■ Records to process
Lemma yields_mono (Q Q' : A -> Prop) (m : M A) :
  (forall a, Q a -> Q' a) -> yields Q m -> yields Q' m.
Proof. intros HQ Hm s. destruct (Hm s) as (a & Ha & Hq). exists a. auto. Qed.

Lemma yields_framed (Q : A -> Prop) f (body : M A) : yields Q body -> yields Q (framed f body).
Proof.
  intros Hm s. unfold framed. destruct (Hm (enter f s)) as (a & Ha & Hq).
  destruct (body (enter f s)) as [s' r]. by exists a.
Qed.
End YieldsRules.

Lemma evaluateBoard_returns board variant :
  wellFormed (getVariantRules variant) board -> exists s, evaluateBoard board variant = Ok s.
Proof.
  intros [Hlen _].
  destruct (wp_unless _ _ _ (evaluateBoard_total board variant)) as (s & Hs & _); [lia|].
  by exists s.
Qed.

Section SearchReturns.
Variable variant : CheckersVariant.
#[local] Abbreviation rules := (getVariantRules variant).

(** The legal moves of a well-formed board, as the search sees them: a
    list of moves, each of which leads to a well-formed board. *)
Lemma getValidMoves_yields board player :
  wellFormed rules board ->
  yields (Forall (fun m => exists child, applyMove board m variant = Ok child
                                         /\ wellFormed rules child))
    (liftR (getValidMoves board player variant)).
Proof.
  intros Hwf. destruct (getValidMoves_total board player variant Hwf) as [moves Hres].
  eapply yields_liftR; [exact Hres|]. apply Forall_forall. intros m Hm.
  pose proof (getValidMoves_moveOf _ _ _ _ Hres) as Hall. rewrite Forall_forall in Hall.
  by eapply applyMove_moveOf, Hall.
Qed.

Lemma quiesceMax_yields recur board moves alpha beta :
  Forall (fun m => exists child, applyMove board m variant = Ok child
                                 /\ wellFormed rules child) moves ->
  (forall child a b, wellFormed rules child -> yields (fun _ => True) (recur child a b)) ->
  yields (fun _ => True) (quiesceMax variant recur board moves alpha beta).
Proof.
  intros Hmoves Hrec. revert alpha.
  induction Hmoves as [|move rest (child & Happly & Hwf) _ IH]; intros alpha; simpl.
  - by apply yields_ret.
  - eapply (yields_bind (fun c => c = child)); [by eapply yields_liftR|]. intros ? ->.
    eapply yields_bind; [by apply Hrec|]. intros v _.
    destruct (Nleb _ _); [by apply yields_ret | apply IH].
Qed.

Lemma quiesceMin_yields recur board moves alpha beta :
  Forall (fun m => exists child, applyMove board m variant = Ok child
                                 /\ wellFormed rules child) moves ->
  (forall child a b, wellFormed rules child -> yields (fun _ => True) (recur child a b)) ->
  yields (fun _ => True) (quiesceMin variant recur board moves alpha beta).
Proof.
  intros Hmoves Hrec. revert beta.
  induction Hmoves as [|move rest (child & Happly & Hwf) _ IH]; intros beta; simpl.
  - by apply yields_ret.
  - eapply (yields_bind (fun c => c = child)); [by eapply yields_liftR|]. intros ? ->.
    eapply yields_bind; [by apply Hrec|]. intros v _.
    destruct (Nleb _ _); [by apply yields_ret | apply IH].
Qed.

Lemma quiesce_yields fuel board alpha beta isMax player depth :
  wellFormed rules board ->
  (0 < fuel)%nat -> 5 - depth < Z.of_nat fuel ->
  yields (fun _ => True) (quiesce variant fuel board alpha beta isMax player depth).
Proof.
  revert board alpha beta isMax player depth.
  induction fuel as [|fuel IH]; intros board alpha beta isMax player depth Hwf Hpos Hfuel;
    [lia|].
  cbn [quiesce]. apply yields_framed.
  destruct (evaluateBoard_returns board variant Hwf) as [standPat Hs].
  eapply (yields_bind (fun v => v = standPat)); [by eapply yields_liftR|]. intros ? ->.
  destruct (Z.gtb_spec depth 4) as [Hd|Hd]; [by apply yields_ret|].
  assert (forall child a b isMax' player',
            wellFormed rules child ->
            yields (fun _ => True)
              (quiesce variant fuel child a b isMax' player' (depth + 1))) as Hrec.
  { intros. apply IH; [done | lia | lia]. }
  destruct isMax.
  - destruct (Nleb beta (Fin standPat)); [by apply yields_ret|].
    eapply yields_bind; [by apply getValidMoves_yields|]. intros moves Hmoves.
    apply quiesceMax_yields; [|intros; by apply Hrec].
    unfold captureMoves. by apply Forall_filter_keep.
  - destruct (Nleb (Fin standPat) alpha); [by apply yields_ret|].
    eapply yields_bind; [by apply getValidMoves_yields|]. intros moves Hmoves.
    apply quiesceMin_yields; [|intros; by apply Hrec].
    unfold captureMoves. by apply Forall_filter_keep.
Qed.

■ What the exercise asks
Extract each line from the listing that holds the word "alpha".

■ Solution to this task
Lemma quiesceMax_yields recur board moves alpha beta :
  yields (fun _ => True) (quiesceMax variant recur board moves alpha beta).
  intros Hmoves Hrec. revert alpha.
  induction Hmoves as [|move rest (child & Happly & Hwf) _ IH]; intros alpha; simpl.
Lemma quiesceMin_yields recur board moves alpha beta :
  yields (fun _ => True) (quiesceMin variant recur board moves alpha beta).
Lemma quiesce_yields fuel board alpha beta isMax player depth :
  yields (fun _ => True) (quiesce variant fuel board alpha beta isMax player depth).
  revert board alpha beta isMax player depth.
  induction fuel as [|fuel IH]; intros board alpha beta isMax player depth Hwf Hpos Hfuel;
  - destruct (Nleb (Fin standPat) alpha); [by apply yields_ret|].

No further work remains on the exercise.